= RECORDED INFORMATION =
--
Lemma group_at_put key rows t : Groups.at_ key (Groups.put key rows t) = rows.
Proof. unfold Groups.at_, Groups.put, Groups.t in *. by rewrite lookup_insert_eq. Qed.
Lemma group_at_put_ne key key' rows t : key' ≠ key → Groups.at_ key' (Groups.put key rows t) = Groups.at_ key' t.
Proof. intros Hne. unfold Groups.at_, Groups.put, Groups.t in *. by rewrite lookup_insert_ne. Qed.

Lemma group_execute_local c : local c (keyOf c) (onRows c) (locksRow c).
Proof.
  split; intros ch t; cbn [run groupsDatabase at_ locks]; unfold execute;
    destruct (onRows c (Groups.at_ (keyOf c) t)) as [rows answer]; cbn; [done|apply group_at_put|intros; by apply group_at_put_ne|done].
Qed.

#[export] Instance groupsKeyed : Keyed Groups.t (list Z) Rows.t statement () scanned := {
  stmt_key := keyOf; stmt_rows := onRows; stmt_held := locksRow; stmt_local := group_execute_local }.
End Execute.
--
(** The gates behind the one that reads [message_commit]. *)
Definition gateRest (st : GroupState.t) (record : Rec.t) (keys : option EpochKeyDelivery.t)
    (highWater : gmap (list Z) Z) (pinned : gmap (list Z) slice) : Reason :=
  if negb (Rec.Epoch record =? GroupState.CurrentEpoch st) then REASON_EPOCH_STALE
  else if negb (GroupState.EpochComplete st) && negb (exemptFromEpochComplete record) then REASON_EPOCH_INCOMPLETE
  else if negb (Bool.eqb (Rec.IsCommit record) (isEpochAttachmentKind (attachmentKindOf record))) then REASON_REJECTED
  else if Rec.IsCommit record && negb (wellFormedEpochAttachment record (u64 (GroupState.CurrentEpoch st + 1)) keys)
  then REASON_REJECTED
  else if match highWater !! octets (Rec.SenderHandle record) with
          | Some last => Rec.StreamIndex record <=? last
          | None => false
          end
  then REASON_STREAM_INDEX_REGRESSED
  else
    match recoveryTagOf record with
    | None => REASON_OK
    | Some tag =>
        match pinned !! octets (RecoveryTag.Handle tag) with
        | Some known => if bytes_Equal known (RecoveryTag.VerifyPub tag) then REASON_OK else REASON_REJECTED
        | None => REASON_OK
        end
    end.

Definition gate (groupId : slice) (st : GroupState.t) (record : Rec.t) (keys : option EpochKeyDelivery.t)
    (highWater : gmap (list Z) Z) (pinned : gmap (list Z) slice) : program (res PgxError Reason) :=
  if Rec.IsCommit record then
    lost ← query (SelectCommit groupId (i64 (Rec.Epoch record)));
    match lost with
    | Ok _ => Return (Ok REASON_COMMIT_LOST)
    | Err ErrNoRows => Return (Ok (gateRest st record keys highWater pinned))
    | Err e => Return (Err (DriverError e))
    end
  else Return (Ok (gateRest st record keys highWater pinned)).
--
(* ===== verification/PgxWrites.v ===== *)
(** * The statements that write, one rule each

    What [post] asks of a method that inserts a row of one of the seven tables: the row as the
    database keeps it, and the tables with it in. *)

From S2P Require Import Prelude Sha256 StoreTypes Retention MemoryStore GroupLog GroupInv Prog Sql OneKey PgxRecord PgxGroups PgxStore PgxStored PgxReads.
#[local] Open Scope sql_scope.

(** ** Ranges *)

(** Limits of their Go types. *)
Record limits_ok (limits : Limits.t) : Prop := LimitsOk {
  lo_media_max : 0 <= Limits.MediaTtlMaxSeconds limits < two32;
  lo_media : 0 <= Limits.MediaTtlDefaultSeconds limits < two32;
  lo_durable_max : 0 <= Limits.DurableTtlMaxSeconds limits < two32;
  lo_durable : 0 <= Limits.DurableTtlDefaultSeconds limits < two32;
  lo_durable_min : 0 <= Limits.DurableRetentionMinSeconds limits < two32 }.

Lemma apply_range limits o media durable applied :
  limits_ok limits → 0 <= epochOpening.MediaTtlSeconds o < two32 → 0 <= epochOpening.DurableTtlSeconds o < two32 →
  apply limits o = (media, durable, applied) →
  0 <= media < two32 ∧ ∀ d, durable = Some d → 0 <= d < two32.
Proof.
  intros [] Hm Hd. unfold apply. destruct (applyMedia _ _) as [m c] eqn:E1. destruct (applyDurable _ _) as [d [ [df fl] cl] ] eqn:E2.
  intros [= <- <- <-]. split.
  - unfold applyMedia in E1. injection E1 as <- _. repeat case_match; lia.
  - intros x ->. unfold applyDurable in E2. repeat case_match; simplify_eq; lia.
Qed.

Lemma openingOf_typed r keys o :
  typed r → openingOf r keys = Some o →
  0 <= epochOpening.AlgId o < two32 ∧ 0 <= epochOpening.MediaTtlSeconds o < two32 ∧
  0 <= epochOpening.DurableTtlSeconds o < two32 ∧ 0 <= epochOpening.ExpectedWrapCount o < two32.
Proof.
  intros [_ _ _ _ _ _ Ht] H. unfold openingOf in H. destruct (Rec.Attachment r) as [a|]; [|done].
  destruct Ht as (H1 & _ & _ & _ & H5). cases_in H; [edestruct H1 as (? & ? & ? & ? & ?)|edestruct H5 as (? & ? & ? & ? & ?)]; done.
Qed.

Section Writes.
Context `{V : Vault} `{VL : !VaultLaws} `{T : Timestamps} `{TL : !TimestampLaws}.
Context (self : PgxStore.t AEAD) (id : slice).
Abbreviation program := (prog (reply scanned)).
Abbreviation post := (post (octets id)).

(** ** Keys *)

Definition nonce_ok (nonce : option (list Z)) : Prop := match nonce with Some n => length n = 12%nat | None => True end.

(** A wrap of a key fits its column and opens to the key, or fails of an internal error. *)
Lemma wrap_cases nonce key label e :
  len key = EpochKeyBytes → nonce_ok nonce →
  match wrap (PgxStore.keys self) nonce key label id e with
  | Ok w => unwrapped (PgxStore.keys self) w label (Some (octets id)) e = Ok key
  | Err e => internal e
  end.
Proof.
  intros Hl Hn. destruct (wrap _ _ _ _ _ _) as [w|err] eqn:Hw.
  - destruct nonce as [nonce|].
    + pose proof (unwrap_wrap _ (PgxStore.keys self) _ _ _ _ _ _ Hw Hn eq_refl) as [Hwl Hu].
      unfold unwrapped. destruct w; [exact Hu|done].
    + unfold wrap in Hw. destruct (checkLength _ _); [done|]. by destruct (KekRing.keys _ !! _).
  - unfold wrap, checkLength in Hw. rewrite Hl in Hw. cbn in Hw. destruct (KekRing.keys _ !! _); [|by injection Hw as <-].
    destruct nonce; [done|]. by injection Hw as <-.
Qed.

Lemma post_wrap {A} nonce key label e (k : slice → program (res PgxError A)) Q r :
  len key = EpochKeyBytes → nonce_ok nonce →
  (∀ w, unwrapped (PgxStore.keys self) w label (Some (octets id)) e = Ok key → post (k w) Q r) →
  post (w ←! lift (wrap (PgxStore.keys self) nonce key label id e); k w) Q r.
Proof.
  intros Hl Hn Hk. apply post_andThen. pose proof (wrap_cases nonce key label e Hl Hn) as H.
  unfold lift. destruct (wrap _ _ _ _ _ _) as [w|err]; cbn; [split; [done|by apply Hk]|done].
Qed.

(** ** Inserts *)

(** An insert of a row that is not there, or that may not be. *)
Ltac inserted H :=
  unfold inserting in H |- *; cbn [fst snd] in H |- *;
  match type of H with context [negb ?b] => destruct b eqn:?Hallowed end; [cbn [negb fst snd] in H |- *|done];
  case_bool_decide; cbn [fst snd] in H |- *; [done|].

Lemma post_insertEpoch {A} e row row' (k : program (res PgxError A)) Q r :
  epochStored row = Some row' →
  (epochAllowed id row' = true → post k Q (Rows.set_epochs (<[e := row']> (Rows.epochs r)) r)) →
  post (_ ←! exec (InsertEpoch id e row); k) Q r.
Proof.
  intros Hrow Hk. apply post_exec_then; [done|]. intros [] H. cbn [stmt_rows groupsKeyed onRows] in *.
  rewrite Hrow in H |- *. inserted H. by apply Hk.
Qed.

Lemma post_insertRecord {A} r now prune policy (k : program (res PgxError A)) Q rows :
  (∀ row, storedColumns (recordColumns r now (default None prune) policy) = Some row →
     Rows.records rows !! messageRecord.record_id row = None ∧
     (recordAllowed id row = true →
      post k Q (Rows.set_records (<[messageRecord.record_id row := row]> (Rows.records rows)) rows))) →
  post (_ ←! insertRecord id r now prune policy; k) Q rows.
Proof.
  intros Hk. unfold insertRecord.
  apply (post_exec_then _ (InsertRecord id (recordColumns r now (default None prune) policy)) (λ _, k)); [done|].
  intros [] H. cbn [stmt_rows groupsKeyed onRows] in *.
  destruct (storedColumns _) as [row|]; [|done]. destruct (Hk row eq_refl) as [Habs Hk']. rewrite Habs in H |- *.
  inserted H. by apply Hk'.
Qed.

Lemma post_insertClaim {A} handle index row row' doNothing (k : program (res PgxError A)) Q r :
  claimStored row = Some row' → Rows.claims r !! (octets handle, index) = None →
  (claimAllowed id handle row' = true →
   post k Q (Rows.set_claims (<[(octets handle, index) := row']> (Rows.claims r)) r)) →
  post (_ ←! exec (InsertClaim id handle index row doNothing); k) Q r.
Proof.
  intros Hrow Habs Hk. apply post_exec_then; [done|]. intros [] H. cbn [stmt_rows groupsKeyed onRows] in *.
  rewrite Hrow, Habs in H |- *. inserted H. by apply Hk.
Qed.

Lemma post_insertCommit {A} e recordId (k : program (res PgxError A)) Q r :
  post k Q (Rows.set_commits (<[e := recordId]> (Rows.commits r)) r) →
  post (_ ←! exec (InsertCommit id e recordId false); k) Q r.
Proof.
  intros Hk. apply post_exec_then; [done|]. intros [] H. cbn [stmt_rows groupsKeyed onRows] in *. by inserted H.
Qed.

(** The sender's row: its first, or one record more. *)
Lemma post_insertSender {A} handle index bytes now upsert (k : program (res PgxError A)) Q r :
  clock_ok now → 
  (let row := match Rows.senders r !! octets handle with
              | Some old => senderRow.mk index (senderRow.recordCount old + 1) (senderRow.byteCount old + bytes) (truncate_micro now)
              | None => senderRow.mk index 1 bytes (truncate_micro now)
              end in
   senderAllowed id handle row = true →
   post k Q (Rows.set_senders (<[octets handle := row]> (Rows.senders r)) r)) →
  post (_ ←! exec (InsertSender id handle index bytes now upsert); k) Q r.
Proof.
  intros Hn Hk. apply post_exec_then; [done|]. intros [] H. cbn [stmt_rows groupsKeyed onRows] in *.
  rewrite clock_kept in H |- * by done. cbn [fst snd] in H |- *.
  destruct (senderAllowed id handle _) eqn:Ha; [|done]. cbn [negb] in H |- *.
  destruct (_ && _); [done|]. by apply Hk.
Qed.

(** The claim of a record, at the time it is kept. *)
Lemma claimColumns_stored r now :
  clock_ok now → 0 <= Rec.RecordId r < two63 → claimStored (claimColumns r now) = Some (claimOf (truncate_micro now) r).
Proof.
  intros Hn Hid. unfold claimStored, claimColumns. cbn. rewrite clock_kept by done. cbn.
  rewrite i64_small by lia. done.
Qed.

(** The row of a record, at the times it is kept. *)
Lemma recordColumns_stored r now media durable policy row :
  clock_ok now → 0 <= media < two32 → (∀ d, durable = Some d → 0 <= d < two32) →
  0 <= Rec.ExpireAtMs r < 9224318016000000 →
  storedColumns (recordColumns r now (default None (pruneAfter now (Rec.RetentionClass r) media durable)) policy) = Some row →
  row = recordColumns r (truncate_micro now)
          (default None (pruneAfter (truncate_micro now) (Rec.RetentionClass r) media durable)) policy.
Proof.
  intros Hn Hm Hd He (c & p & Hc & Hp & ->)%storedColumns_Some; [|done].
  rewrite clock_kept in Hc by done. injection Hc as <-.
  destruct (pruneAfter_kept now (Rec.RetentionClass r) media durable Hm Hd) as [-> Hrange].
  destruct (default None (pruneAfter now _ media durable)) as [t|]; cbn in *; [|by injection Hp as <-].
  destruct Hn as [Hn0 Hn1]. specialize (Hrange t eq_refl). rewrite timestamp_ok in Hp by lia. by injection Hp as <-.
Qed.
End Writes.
--
= TASK STATEMENT =
Take the entries above and return only the lines from the one with "else if negb (Bool.eqb" to the one with "None => false", both included, unchanged.

= SOLUTION FOR THIS TASK =
  else if negb (Bool.eqb (Rec.IsCommit record) (isEpochAttachmentKind (attachmentKindOf record))) then REASON_REJECTED
  else if Rec.IsCommit record && negb (wellFormedEpochAttachment record (u64 (GroupState.CurrentEpoch st + 1)) keys)
  then REASON_REJECTED
  else if match highWater !! octets (Rec.SenderHandle record) with
          | Some last => Rec.StreamIndex record <=? last
          | None => false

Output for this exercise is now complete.